I've never used inner core cable. I use 3/4" hollow core on my 1065 and works great my last cable was over 3 years old. Keep in mind I am the one using it so no employee to abuse it.


----------



## retired rooter

I agree about hollowcore I usually keep close to 175 ft of 11/16 on my big gorlitz its great for roof jobs but I cant drag it to places I used to now I stick to flat surfaces ,we have alot of full drive in basements here and flat yards I pass the hard stuff to a f


----------



## UnclogNH

HC here too. Easy to splice if needed. I bought an IC 5/8 and I hated it junked it after a year and went back to HC. I use 11/16 same as Redwood House traps bends etc. Never a problem.
Extra Heavy roots I have Eel 1 1/4 with a drill gets some really tuff clogs.
IC is a waste of money and extra weight. I don't know how the plastic IC is never tried it. I buy HC because its cheaper to buy and ship.


----------



## SewerRatz

My main machine on the truck is 3/4" with opposite wound inner core cable. Our average sewer line is 100' long and I like that it torques up quicker than the hollow core cable and when it does torque up it gets stiffer. So it tears out the roots much quicker.

Now for jobs like at Detroit Diesel, Wonder Bread, and other places that I have to rod through a P-trap and the blockages are soft, I load up my other machine with the hallow core music wire cable. Do not get me wrong I can go through traps with the inner core cable but its a bit more work and some times the cable will come back with some bad waves. Where as the hollow core cable goes easily through the traps and the wave effect is a lot less.

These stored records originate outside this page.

(** [validate] when the lookup finds [u]: the flow-plan context is not
    written, the pending user is [u] or the authenticated user, and the
    outcome is decided by the captcha verifier and the backends. *)
Lemma validate_match attrs s s1 u :
  get_user' (uid_field attrs) s = (s1, inr (Some u)) ->
  exists evs fin,
    (validate' attrs s).1 =
      {| plan_context := plan_context s1; pre_user := Some fin;
         events := events s1 ++ evs |}
    /\ (password_stage current_stage = None -> fin = u)
    /\ (forall a, (validate' attrs s).2 = inr a -> a = attrs)
    /\ (captcha_passes verify_captcha_token request current_stage attrs ->
        (validate' attrs s).2 =
          match password_stage current_stage with
          | None => inr attrs
          | Some ps =>
              match authenticate request (backends ps) current_stage
                      (username u) (password attrs) with
              | inl (PermissionDenied m) => inl (ValidationError m)
              | inl e => inl e
              | inr None => inl (ValidationError "Failed to authenticate.")
              | inr (Some _) => inr attrs
              end
          end)
    /\ (forall c e,
          captcha_stage current_stage = Some c ->
          verify_captcha_token c (captcha_token attrs) (get_client_ip request)
            = Some e ->
          (validate' attrs s).2 = inl e).
Proof.
  intros Hget. destruct (validate' attrs s) as [s' r] eqn:Hval. simpl.
  unfold validate in Hval. cbv zeta in Hval.
  unfold mbind at 1, M_bind at 1, bind at 1 in Hval. rewrite Hget in Hval.
  unfold captcha_passes.
  destruct (captcha_stage current_stage) as [c|] eqn:Hc;
    [destruct (verify_captcha_token c (captcha_token attrs)
                 (get_client_ip request)) as [e|] eqn:Hv|];
    (destruct (password_stage current_stage) as [ps|] eqn:Hp;
     [destruct (authenticate request (backends ps) current_stage (username u)
                  (password attrs)) as [[m|m|m]|[au|]] eqn:Ha|]);
    destruct (Py.truthy_opt (captcha_token attrs));
    destruct (Py.truthy_opt (password attrs));
    run_in Hval; rewrite ?Hv, ?Ha in Hval; simpl in Hval;
    injection Hval as <- <-;
    eexists _, _;
    (split; [first [rewrite <- ?app_assoc; reflexivity
                   | apply state_events_nil]|]);
    (split; [intros; first [discriminate | reflexivity | congruence]|]);
    (split; [intros a ?; first [discriminate | congruence]|]);
    (split; [intros; first [discriminate | reflexivity | congruence]|]);
    intros c' e' Hc' He'; congruence.
Qed.

(** When [validate] returns for a matched user, the captcha check has
    passed and the pending user is the matched user or, with a password
    stage, the user that the backends returned. *)
Lemma validate_match_returns attrs s s1 u s2 a :
  get_user' (uid_field attrs) s = (s1, inr (Some u)) ->
  validate' attrs s = (s2, inr a) ->
  captcha_passes verify_captcha_token request current_stage attrs
  /\ match password_stage current_stage with
     | None => pre_user s2 = Some u
     | Some ps =>
         exists au,
           authenticate request (backends ps) current_stage (username u)
             (password attrs) = inr (Some au)
           /\ pre_user s2 = Some au
     end.
Proof.
  intros Hget Hval.
  unfold validate in Hval. cbv zeta in Hval.
  unfold mbind at 1, M_bind at 1, bind at 1 in Hval. rewrite Hget in Hval.
  unfold captcha_passes.
  destruct (captcha_stage current_stage) as [c|] eqn:Hc;
    [destruct (verify_captcha_token c (captcha_token attrs)
                 (get_client_ip request)) as [e|] eqn:Hv|];
    (destruct (password_stage current_stage) as [ps|] eqn:Hp;
     [destruct (authenticate request (backends ps) current_stage (username u)
                  (password attrs)) as [[m|m|m]|[au|]] eqn:Ha|]);
    destruct (Py.truthy_opt (captcha_token attrs));
    destruct (Py.truthy_opt (password attrs));
    run_in Hval; rewrite ?Hv, ?Ha in Hval; simpl in Hval;
    try discriminate;
    injection Hval as <- <-; simpl;
    (split; [done|]); first [reflexivity | by exists au].
Qed.
Lemma take_sign_suffix s : exists p, s = p +:+ snd (take_sign s).
Proof.
  destruct s as [|c r]; [by exists EmptyString|]. simpl.
  destruct (Ascii.eqb c "-"); [by exists (String c EmptyString)|].
  destruct (Ascii.eqb c "+"); [by exists (String c EmptyString)|by exists EmptyString].
Qed.

(** No extraction puts characters back: what is left in the buffer is a
    suffix of what was there. *)
Lemma sentry_suffix s : exists p, buf s = p +:+ buf (snd (sentry s)).
Proof.
  unfold sentry. destruct (good s); [|by exists EmptyString].
  destruct (skipws_suffix (buf s)) as (ws & _ & Heq).
  destruct (skipws (buf s)) as [|c r]; cbn [snd buf].
  - exists (buf s). by rewrite append_nil_r.
  - by exists ws.
Qed.

Lemma extract_string_suffix s : exists p, buf s = p +:+ buf (snd (extract_string s)).
Proof.
  unfold extract_string. pose proof (sentry_suffix s) as Hs.
  destruct (sentry s) as [[] s1]; cbn [snd] in *; [|done].
  pose proof (span_eq (fun c => negb (isspace c)) (buf s1)) as Hspan.
  destruct (span _ (buf s1)) as [t rest]; cbn [fst snd buf] in *.
  eapply suffix_trans; [exact Hs|]. by exists t.
Qed.

Lemma extract_int_suffix s : exists p, buf s = p +:+ buf (snd (extract_int s)).
Proof.
  unfold extract_int. pose proof (sentry_suffix s) as Hs.
  destruct (sentry s) as [[] s1]; cbn [snd] in *; [|done].
  pose proof (take_sign_suffix (buf s1)) as Hsign.
  destruct (take_sign (buf s1)) as [neg body]; cbn [snd] in *.
  pose proof (span_eq isdigit body) as Hspan.
  destruct (span isdigit body) as [ds rest]; cbn [fst snd] in *.
  assert (exists p, buf s = p +:+ rest) as Hrest.
  { eapply suffix_trans; [exact Hs|]. eapply suffix_trans; [exact Hsign|]. by exists ds. }
  repeat (match goal with |- context [if ?b then _ else _] => destruct b end);
    exact Hrest.
Qed.

Lemma extract_double_suffix s : exists p, buf s = p +:+ buf (snd (extract_double s)).
Proof.
  unfold extract_double. pose proof (sentry_suffix s) as Hs.
  destruct (sentry s) as [[] s1]; cbn [snd] in *; [|done].
  pose proof (take_sign_suffix (buf s1)) as Hsign.
  destruct (take_sign (buf s1)) as [neg r0]; cbn [snd] in *.
  pose proof (span_eq isdigit r0) as Hspan.
  destruct (span isdigit r0) as [ip r1]; cbn [fst snd] in *.
  assert (exists p, r1 = p +:+ snd (take_fraction r1)) as Hf.
  { unfold take_fraction. destruct r1 as [|c r]; [by exists EmptyString|].
    destruct (Ascii.eqb c "."); [|by exists EmptyString].
    pose proof (span_eq isdigit r) as H.
    destruct (span isdigit r) as [fp r']; cbn [fst snd] in *.
    exists (String c fp). rewrite append_cons. by f_equal. }
  destruct (take_fraction r1) as [[dot fp] r2]; cbn [snd] in *.
  set (mantissa := negb (at_end ip) || negb (at_end fp)).
  assert (exists p, r2 = p +:+ snd (take_exponent mantissa r2)) as He.
  { unfold take_exponent. destruct r2 as [|c r]; [by exists EmptyString|].
    destruct (mantissa && _); [|by exists EmptyString].
    destruct (take_sign_suffix r) as [p Hp].
    destruct (take_sign r) as [n r']; cbn [snd] in *.
    pose proof (span_eq isdigit r') as H.
    destruct (span isdigit r') as [ep r'']; cbn [fst snd] in *.
    exists (String c (p +:+ ep)). rewrite append_cons, append_assoc. f_equal.
    by rewrite <- H. }
  destruct (take_exponent mantissa r2) as [[[sci eneg] ep] rest]; cbn [snd] in *.
  assert (exists p, buf s = p +:+ rest) as Hrest.
  { eapply suffix_trans; [exact Hs|]. eapply suffix_trans; [exact Hsign|].
    eapply suffix_trans; [by exists ip|]. eapply suffix_trans; [exact Hf|exact He]. }
  destruct (negb mantissa || _); [exact Hrest|].
  destruct (decimal_value _ _ _); exact Hrest.
Qed.
(** ** Conservation in the head walk *)

(** Replaces every [Qmax] and [Qmin] by a fresh number that satisfies its
    specification, then splits the cases for linear arithmetic. *)
Ltac name_extremum :=
  match goal with
  | |- context [Qmax ?a ?b] =>
      pose proof (Q.max_spec a b); generalize dependent (Qmax a b); intros
  | |- context [Qmin ?a ?b] =>
      pose proof (Q.min_spec a b); generalize dependent (Qmin a b); intros
  | H : context [Qmax ?a ?b] |- _ =>
      pose proof (Q.max_spec a b); generalize dependent (Qmax a b); intros
  | H : context [Qmin ?a ?b] |- _ =>
      pose proof (Q.min_spec a b); generalize dependent (Qmin a b); intros
  end.

Ltac split_extrema :=
  repeat match goal with
         | H : (_ /\ _) \/ (_ /\ _) |- _ => destruct H as [[? ?]|[? ?]]
         end.

Ltac extrema := repeat name_extremum; split_extrema; try lra.

Lemma totalNeed_nonneg q : 0 <= totalNeed q.
Proof.
  induction q as [|p q IH]; cbn [totalNeed]; [lra|]. extrema.
Qed.

Lemma distributeHead_total (remaining : Q) (q : list Player) :
  sumCollected (distributeHead remaining q).1 ==
    sumCollected q + Qmax 0 (Qmin remaining (totalNeed q)) /\
  (distributeHead remaining q).2 ==
    remaining - Qmax 0 (Qmin remaining (totalNeed q)).
Proof.
  revert remaining. induction q as [|p q IH]; intros remaining;
    cbn [distributeHead totalNeed].
  - cbn [fst snd sumCollected]. extrema.
  - pose proof (totalNeed_nonneg q) as Hq.
    destruct (Qlt_le_dec 0 remaining) as [Hr|Hr].
    + destruct (Qlt_le_dec 0 (target p - collected p)) as [Hn|Hn].
      * destruct (Qlt_le_dec remaining (target p - collected p)) as [Hlt|Hge].
        -- destruct (IH 0) as [IH1 IH2].
           destruct (distributeHead 0 q) as [rest' rem].
           cbn [fst snd sumCollected credit set_collected collected] in *.
           extrema.
        -- destruct (IH (remaining - (target p - collected p))) as [IH1 IH2].
           destruct (distributeHead _ q) as [rest' rem].
           cbn [fst snd sumCollected credit set_collected collected] in *.
           extrema.
      * destruct (IH remaining) as [IH1 IH2].
        destruct (distributeHead remaining q) as [rest' rem].
        cbn [fst snd sumCollected] in *.
        extrema.
    + cbn [fst snd sumCollected]. extrema.
Qed.

(** C7, as stated, fails.  A deposit of 0.5 pays the minimum fee of 1 and
    nets -0.5: nothing is credited, while [min(netAmount, need)] is -0.5.
    And measured on the objects as the call leaves them, a deposit of 100
    (net 99) against a head that needs 99.005 raises its collected amount
    by 99.005, because the sweep sets a leaving member's collected amount
    to its target. *)
Lemma conservation_as_stated_fails :
  (let head := mkPlayer "head" 100 200 0 1 0 false None in
   let t := depositTrace scenario1 (envAt 0)
              (set_queue [head] initialState) (1 # 2) false in
   tr_net t == - (1 # 2) /\
   tr_afterHead t = [head] /\
   queue (tr_final t) = [head; tr_new t] /\
   ~ (sumCollected (tr_afterHead t) - sumCollected [head]
      == Qmin (tr_net t) (totalNeed [head]))) /\
  (let head := mkPlayer "head" 50 100 (995 # 1000) 1 0 false None in
   let t := depositTrace scenario1 (envAt 0)
              (set_queue [head] initialState) 100 false in
   tr_net t == 99 /\
   Qmin (tr_net t) (totalNeed [head]) == 99 /\
   sumCollected (tr_afterHead t) - sumCollected [head] == 99 /\
   queue (tr_final t) = [tr_new t] /\
   sumCollected (sw_gone (tr_sweep t)) - sumCollected [head] == 99005 # 1000).
Proof.
  split.
  - split; [reflexivity|]. split; [reflexivity|]. split; [reflexivity|].
    vm_compute. discriminate.
  - split; [reflexivity|]. split; [reflexivity|]. split; [reflexivity|].
    split; reflexivity.
Qed.
(** * archlin: the deployment retry-and-repair loop of [debug.js]

  A shallow embedding of the CDK deployment fixer ([debug.js]) and of the
  error fingerprinting helpers of [fix-registry.js].

  Conventions of the embedding:
  - JavaScript strings are Rocq [string]s, one [ascii] per code unit;
  - JavaScript numbers that the program uses as integers are [Z];
  - [null]/[undefined] is [None];
  - the file system, the external commands, the HTTP endpoint and the
    clock are an explicit world that is threaded through the code;
  - an exception is an outcome of a computation, [try]/[catch] is a
    combinator on computations. *)

From Stdlib Require Import ZArith String Ascii List Bool Lia.
From stdpp Require Import base option list gmap strings.
Import ListNotations.

Local Open Scope string_scope.
Local Open Scope list_scope.

(** ** Strings *)

Module Str.

Definition chr (n : nat) : ascii := ascii_of_nat n.
Definition single (c : ascii) : string := String c EmptyString.

(** Characters that cannot be written inside a literal. *)
Definition dquote : string := single (chr 34).
Definition nl : string := single (chr 10).

(** [s.startsWith(p)] *)
Fixpoint startsWith (s p : string) : bool :=
  match p, s with
  | EmptyString, _ => true
  | String c p', String d s' => if Ascii.eqb c d then startsWith s' p' else false
  | String _ _, EmptyString => false
  end.

(** [s.includes(needle)] *)
Fixpoint includes (s needle : string) : bool :=
  startsWith s needle ||
  match s with
  | EmptyString => false
  | String _ s' => includes s' needle
  end.

(** [s.endsWith(p)] *)
Definition endsWith (s p : string) : bool :=
  startsWith (String.rev s) (String.rev p).

Fixpoint drop (n : nat) (s : string) : string :=
  match n, s with
  | O, _ => s
  | S n', String _ s' => drop n' s'
  | S _, EmptyString => EmptyString
  end.

Fixpoint take (n : nat) (s : string) : string :=
  match n, s with
  | O, _ => EmptyString
  | S n', String c s' => String c (take n' s')
  | S _, EmptyString => EmptyString
  end.

(** [s.substring(0, n)] for [0 <= n] *)
Definition substring0 (n : nat) (s : string) : string := take n s.

(** Does the character occur in the string? *)
Fixpoint mem (c : ascii) (s : string) : bool :=
  match s with
  | EmptyString => false
  | String d s' => Ascii.eqb c d || mem c s'
  end.

(** [s.split(c)]: always at least one piece. *)
Fixpoint split (c : ascii) (s : string) : list string :=
  match s with
  | EmptyString => [EmptyString]
  | String d s' =>
      if Ascii.eqb d c then EmptyString :: split c s'
      else match split c s' with
           | [] => [single d]
           | p :: ps => String d p :: ps
           end
  end.

(** [l.join(sep)] *)
Fixpoint join (sep : string) (l : list string) : string :=
  match l with
  | [] => EmptyString
  | [x] => x
  | x :: xs => x +:+ sep +:+ join sep xs
  end.

(** Removes [p] from the front of [s] when it is there:
    [s.replace(/^p/, '')] for a literal [p]. *)
Definition stripPrefix (p s : string) : string :=
  if startsWith s p then drop (String.length p) s else s.

(** Replaces the suffix [old] by [new] when [s] ends with it:
    [s.replace(/old$/, new)] for a literal [old]. *)
Definition replaceSuffix (old new s : string) : string :=
  if endsWith s old
  then take (String.length s - String.length old) s +:+ new
  else s.

Definition last_char (s : string) : option ascii :=
  match String.rev s with
  | EmptyString => None
  | String c _ => Some c
  end.

End Str.

(** ** POSIX paths, after Node's [path.posix] *)

Module Path.

Definition slash : ascii := "/"%char.

(** [path.isAbsolute(p)] *)
Definition isAbsolute (p : string) : bool :=
  match p with
  | String c _ => Ascii.eqb c slash
  | EmptyString => false
  end.

(** One step of [normalizeString]: [acc] holds the segments kept so far,
    the last one first. *)
Definition pushSegment (allowAboveRoot : bool) (acc : list string) (seg : string)
  : list string :=
  if String.eqb seg "" || String.eqb seg "." then acc
  else if String.eqb seg ".." then
    match acc with
    | top :: rest =>
        if String.eqb top ".." then
          (if allowAboveRoot then seg :: acc else acc)
        else rest
    | [] => if allowAboveRoot then [seg] else []
    end
  else seg :: acc.

(** The segments of a path once [.], [..] and empty segments are resolved. *)
Definition normalizeSegments (allowAboveRoot : bool) (p : string) : list string :=
  rev (fold_left (pushSegment allowAboveRoot) (Str.split slash p) []).

(** [normalizeString(path, allowAboveRoot)] *)
Definition normalizeString (allowAboveRoot : bool) (p : string) : string :=
  Str.join "/" (normalizeSegments allowAboveRoot p).

(** [path.normalize(p)] *)
Definition normalize (p : string) : string :=
  if String.eqb p "" then "."
  else
    let isAbs := isAbsolute p in
    let trailing := Str.endsWith p "/" in
    let body := normalizeString (negb isAbs) p in
    if String.eqb body "" then
      (if isAbs then "/" else if trailing then "./" else ".")
    else
      let body' := if trailing then body +:+ "/" else body in
      if isAbs then "/" +:+ body' else body'.

(** [path.join(a, b)] *)
Definition join (a b : string) : string :=
  match String.eqb a "", String.eqb b "" with
  | true, true => "."
  | true, false => normalize b
  | false, true => normalize a
  | false, false => normalize (a +:+ "/" +:+ b)
  end.

(** The segments of [path.resolve(p)] when the working directory is [cwd]
    (an absolute path). *)
Definition resolveSegments (cwd p : string) : list string :=
  if isAbsolute p then normalizeSegments false p
  else normalizeSegments false (cwd +:+ "/" +:+ p).

(** [path.resolve(p)] when the working directory is [cwd]. *)
Definition resolve (cwd p : string) : string :=
  "/" +:+ Str.join "/" (resolveSegments cwd p).

(** Drops the common leading segments of two segment lists. *)
Fixpoint dropCommon (a b : list string) : list string * list string :=
  match a, b with
  | x :: a', y :: b' => if String.eqb x y then dropCommon a' b' else (a, b)
  | _, _ => (a, b)
  end.

(** [path.relative(from, to)]: one [..] for each segment of [from] below
    the common ancestor, followed by what is left of [to]. *)
Definition relative (cwd from to : string) : string :=
  let '(restFrom, restTo) :=
    dropCommon (resolveSegments cwd from) (resolveSegments cwd to) in
  Str.join "/" (map (fun _ => "..") restFrom ++ restTo).

(** [path.basename(p)]: the last non-empty segment. *)
Definition basename (p : string) : string :=
  match List.filter (fun seg => negb (String.eqb seg "")) (rev (Str.split slash p)) with
  | seg :: _ => seg
  | [] => ""
  end.

(** The scan of [path.dirname] over the reversed path: skips the trailing
    slashes and the last segment, and returns what is in front of the
    slash that ends the parent (reversed). *)
Fixpoint dirnameScan (matchedSlash : bool) (r : string) : option string :=
  match r with
  | EmptyString => None
  | String c EmptyString => None
  | String c r' =>
      if Ascii.eqb c slash then
        if matchedSlash then dirnameScan matchedSlash r'
        else Some r'
      else dirnameScan false r'
  end.

(** [path.dirname(p)] *)
Definition dirname (p : string) : string :=
  if String.eqb p "" then "."
  else
    match dirnameScan true (String.rev p) with
    | None => if isAbsolute p then "/" else "."
    | Some r => if String.eqb r "/" then "//" else String.rev r
    end.

End Path.

(** ** Regular expressions

  A backtracking matcher with the semantics of JavaScript's [RegExp] for
  the constructs the program uses: character classes, concatenation,
  alternation, greedy repetition and one capturing group.  A match is
  the leftmost one, repetitions are greedy and give back characters on
  failure. *)

Module Regex.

Electric Ell makes a inner core cable that is as flexible as hollow core cable. First time I tried their cable I was on a tough root job, and my 1065 took forever to build up torque. I ended up giving that cable to one of my dad's old timers that wanted a good strong but flexible cable.

Just a note all cable will be junk if you do not break it in properly before you try to push it to its limits. Hollow core breaks in faster than inner core, but once inner core is broken in, its the most awesome cable ever.


----------



## ChrisConnor

I used to use 3/4" plastic innercore from Duracable, but i switched to 11/16 hollow from DrainCables direct. They have good stuff and I've been satisfied.


But I still buy my cable splices and blades from Duracable.


----------



## UnclogNH

ChrisConnor said:


> I used to use 3/4" plastic innercore from Duracable, but i switched to 11/16 hollow from DrainCables direct. They have good stuff and I've been satisfied.
> 
> 
> But I still buy my cable splices and blades from Duracable.


That's funny I do the same thing. :thumbsup:


----------